La France se mobilise pour la COP25 [es]

Communiqué de presse du ministère de la Transition écologique et solidaire (29 novembre 2019).

Événement phare autour des enjeux climatiques, la 25e Conférence des Parties (COP) sur le climat se tient du 2 au 13 décembre 2019 à Madrid, sous présidence chilienne. La France est fortement mobilisée sur l’ambition et l’action climatique, en lien avec les priorités chiliennes : les océans, la biodiversité, l’adaptation, l’économie circulaire, les villes ou encore l’électromobilité.

Objectif de la COP : convaincre les États de prendre de nouveaux engagements plus ambitieux avant 2020

Pour limiter les conséquences du changement climatique, le réchauffement de la planète doit être contenu sous 2°C. C’est l’engagement qui a été pris lors de la COP21 à Paris. Mais pour tenir cet objectif, les États doivent redoubler d’efforts. Le dernier rapport du GIEC montre que la réduction des émissions de gaz à effet de serre n’est pas suffisante et que le réchauffement risque de dépasser 3°C avec des conséquences irréversibles pour l’humanité. Face à cette urgence, l’objectif de cette COP est de convaincre les États de prendre des nouveaux engagements plus ambitieux avant 2020. La COP25 constituera par ailleurs l’étape charnière pour la concrétisation du nouveau régime climatique international, entre l’adoption des règles d’application de l’Accord de Paris à la COP24 et la COP26 en 2020.

La France est fortement mobilisée pour la COP25. La délégation française est dirigée par le Premier ministre Édouard Philippe, qui sera accompagné de la secrétaire d’État Brune Poirson pour le segment des chefs d’État et de gouvernement du 2 décembre. La ministre de la Transition écologique et solidaire Elisabeth Borne sera présente en deuxième semaine pour le segment ministériel. Outre les rendez-vous bilatéraux, la France participe à plusieurs événements multilatéraux de haut-niveau. Elle dispose également d’un pavillon où des événements seront organisés tout au long de la COP.

Une décision importante est attendue sur les règles d’application de l’article 6 qui doivent être finalisées à la COP25, puisqu’il s’agit du dernier article sur lequel aucun accord n’a pu être trouvé à Katowice (COP24). Cet article porte sur les systèmes d’échanges de quota d’émissions : les États peuvent en effet coopérer pour atteindre leurs objectifs de réduction d’émissions de gaz à effet de serre.
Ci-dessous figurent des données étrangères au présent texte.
(** The five ways [analyze_application] can end. *)
Inductive analyze_path (file : UploadFile) (s : server) : http_response * server -> Prop :=
| PathWrongName :
    endswith (filename file) ".pdf" = false ->
    analyze_path file s (invalid_file_type, s)
| PathFlagged text :
    endswith (filename file) ".pdf" = true ->
    load_application_text_from_bytes (contents file) = Ok text ->
    str_in "Error:" text = true ->
    analyze_path file s (error_response 400 text, s)
| PathNotInitialized text :
    endswith (filename file) ".pdf" = true ->
    load_application_text_from_bytes (contents file) = Ok text ->
    str_in "Error:" text = false ->
    app_state s !! "rag_chain" = None ->
    analyze_path file s (not_initialized, s)
| PathFailed text chain e s' :
    endswith (filename file) ".pdf" = true ->
    load_application_text_from_bytes (contents file) = Ok text ->
    str_in "Error:" text = false ->
    app_state s !! "rag_chain" = Some chain ->
    invoke chain text s = (Raise e, s') ->
    analyze_path file s (analysis_failed, s')
| PathAnswered text chain out s' :
    endswith (filename file) ".pdf" = true ->
    load_application_text_from_bytes (contents file) = Ok text ->
    str_in "Error:" text = false ->
    app_state s !! "rag_chain" = Some chain ->
    invoke chain text s = (Ok out, s') ->
    analyze_path file s
      ({| status := 200; body := Json [("analysis", out_answer out)] |}, s').
End Paths.

(** ** frontend/app.py *)

(** What the page puts on the screen, in the order of the calls to [st]. *)
Inductive widget : Type :=
| StTitle (text : string)
| StWrite (text : string)
| StFileUploader (label : string)
| StButton (label : string)
| StSpinner (text : string)
| StSubheader (text : string)
| StMarkdown (text : string)
| StError (text : string)
| StWarning (text : string).

(** The file held by [st.file_uploader]: [uploaded_file.name] and
    [uploaded_file.getvalue()]. *)
Record UploadedFile : Type := {
  name : string;
  getvalue : list Byte.byte
}.

(** Exceptions as the page tells them apart: its [except] clause catches
    [requests.exceptions.RequestException] and nothing else. *)
Inductive client_exn : Type :=
| RequestException (msg : string)
| OtherException (msg : string).

(** A [requests] response: [response.status_code], [response.text] and the
    outcome of [response.json()], a JSON object of strings or an
    exception. *)
Record Response : Type := {
  response_status_code : nat;
  response_text : string;
  response_json : client_exn + list (string * string)
}.

(** [requests.post(api_url, files=files, timeout=120)] returns or raises. *)
Inductive post_outcome : Type :=
| Responded (response : Response)
| PostRaised (e : client_exn).

(** [str(n)] for a status code inside an f-string. *)
Definition str_of_nat (n : nat) : string := NilEmpty.string_of_uint (Nat.to_uint n).

(** [d[key]] on a dictionary given as its items. *)
Fixpoint getitem (key : string) (d : list (string * string)) : option string :=
  match d with
  | [] => None
  | (k, v) :: rest => if String.eqb k key then Some v else getitem key rest
  end.

Definition page_head : list widget :=
  [ StTitle "Intelligent Underwriting Assistant 🤖";
    StWrite "Upload a loan application PDF to analyze it against internal guidelines.";
    StFileUploader "Upload Loan Application (PDF)";
    StButton "Analyze Application" ].

(** The body of the [try]: what is shown, and the exception that ended it
    if one did. *)
Definition show_response (outcome : post_outcome) : list widget * option client_exn :=
  match outcome with
  | PostRaised e => ([], Some e)
  | Responded response =>
      if response_status_code response =? 200 then
        match response_json response with
        | inl e => ([], Some e)
        | inr result =>
            match getitem "analysis" result with
            | Some analysis =>
                ([StSubheader "✅ Analysis Complete"; StMarkdown analysis], None)
            | None => ([StSubheader "✅ Analysis Complete"],
                       Some (OtherException "KeyError: 'analysis'"))
            end
        end
      else
        ([StError ("Error from API: " ++ str_of_nat (response_status_code response)
                     ++ " - " ++ response_text response)], None)
  end.

(** [try: ... except requests.exceptions.RequestException as e: st.error(...)] *)
Definition catch_request_exception (shown : list widget * option client_exn)
  : list widget * option client_exn :=
  match shown with
  | (widgets, Some (RequestException msg)) =>
      ((widgets ++ [StError ("Could not connect to the analysis service. Please ensure the backend is running. Details: " ++ msg)])%list,
       None)
  | _ => shown
  end.

Section Frontend.
(** The network and the service behind [api_url], with a state [N] of their
    own: the request carries the name and the bytes of the file. *)
Context {N : Type}.
Variable post : string -> list Byte.byte -> N -> post_outcome * N.

(** One run of the script: the uploader holds [uploaded_file], the button
    was pressed or not.  The answer is what is on the screen, the exception
    that stopped the script if one escaped, and the state of the network. *)
Definition run_page (uploaded_file : option UploadedFile) (clicked : bool) (n : N)
  : list widget * option client_exn * N :=
  if clicked then
    match uploaded_file with
    | Some f =>
        let (outcome, n') := post (name f) (getvalue f) n in
        let (shown, escaped) := catch_request_exception (show_response outcome) in
        ((page_head ++ StSpinner "Analyzing document... This may take a moment." :: shown)%list,
         escaped, n')
    | None =>
        ((page_head ++ [StWarning "Please upload a PDF file to analyze."])%list, None, n)
    end
  else (page_head, None, n).
End Frontend.

(** The upload as the handler of [/analyze] receives it from the page. *)
Definition sent (f : UploadedFile) : UploadFile :=
  {| filename := name f; contents := getvalue f |}.

Definition spinner : widget := StSpinner "Analyzing document... This may take a moment.".

Section Wire.
Context {parser : PdfParser} {collab : Collaborators}.
(** How the framework writes a body on the wire, and what [response.json()]
    raises on a body that is no JSON. *)
Variable dumps : payload -> string.
Variable decode_error : client_exn.

Definition to_response (r : http_response) : Response :=
  {| response_status_code := status r;
     response_text := dumps (body r);
     response_json := match body r with
                      | Json fields => inr fields
                      | PlainText _ => inl decode_error
                      end |}.

(** The page talking to this backend: the multipart field [file] carries
    the name and the bytes, the handler of [/analyze] answers. *)
Definition post_to_backend (file_name : string) (file_bytes : list Byte.byte) (s : server)
  : post_outcome * server :=
  let (r, s') := handle (PostAnalyze {| filename := file_name; contents := file_bytes |}) s in
  (Responded (to_response r), s').
End Wire.

(** ** Test doubles for the collaborators *)

Module Stub.
(** A parser double: the upload is plain text, a form feed ends a page, and
    an empty upload is refused the way PyPDF2 refuses an empty stream. *)
Fixpoint split_pages (bs : list Byte.byte) (current : string) : list string :=
  match bs with
  | [] => [current]
  | b :: rest =>
      if Byte.eqb b Byte.x0c then current :: split_pages rest ""
      else split_pages rest (snoc current (ascii_of_byte b))
  end.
Le financement français dédié au climat

5,08 milliards d’euros de financements climat ont été alloués par la France en 2018. Un chiffre qui répond aux objectifs qu’elle s’était fixés en 2015 (atteindre au moins 5 milliards d’euros en 2020). Parallèlement, la France contribue aux fonds climatiques de la Banque mondiale, au Fonds d’adaptation au changement climatique, au Fonds dédié aux pays les moins avancés ainsi qu’au Fonds multilatéral du protocole de Montréal et à de multiples initiatives (Alliance solaire internationale, initiative CREWS sur les systèmes d’alerte précoce, etc.). Elle s’est également engagée pour la reconstitution du Fonds vert pour le climat permettant la mobilisation de 28 pays pour une contribution de 9,8 milliards de dollars

Une COP bleue

La présidence chilienne a par ailleurs décidé de faire de cet événement une COP bleue, mais aussi une COP de l’action climatique, autour de plusieurs priorités thématiques : les océans dont l’Antarctique, la biodiversité, les forêts, l’adaptation, l’économie circulaire, les villes, les énergies renouvelables, l’électromobilité. Celles-ci rejoignent les priorités françaises, exprimées dans la loi énergie-climat, la neutralité carbone à 2050, le PNACC2 (Plan national d’adaptation au changement climatique), le Plan biodiversité, le projet de loi anti-gaspillage pour une économie circulaire ou la loi d’orientation des mobilités (LOM). La COP25 s’appuiera sur les rapports spéciaux du GIEC sur l’usage des sols (août 2019) et sur océan et cryosphère (septembre 2019).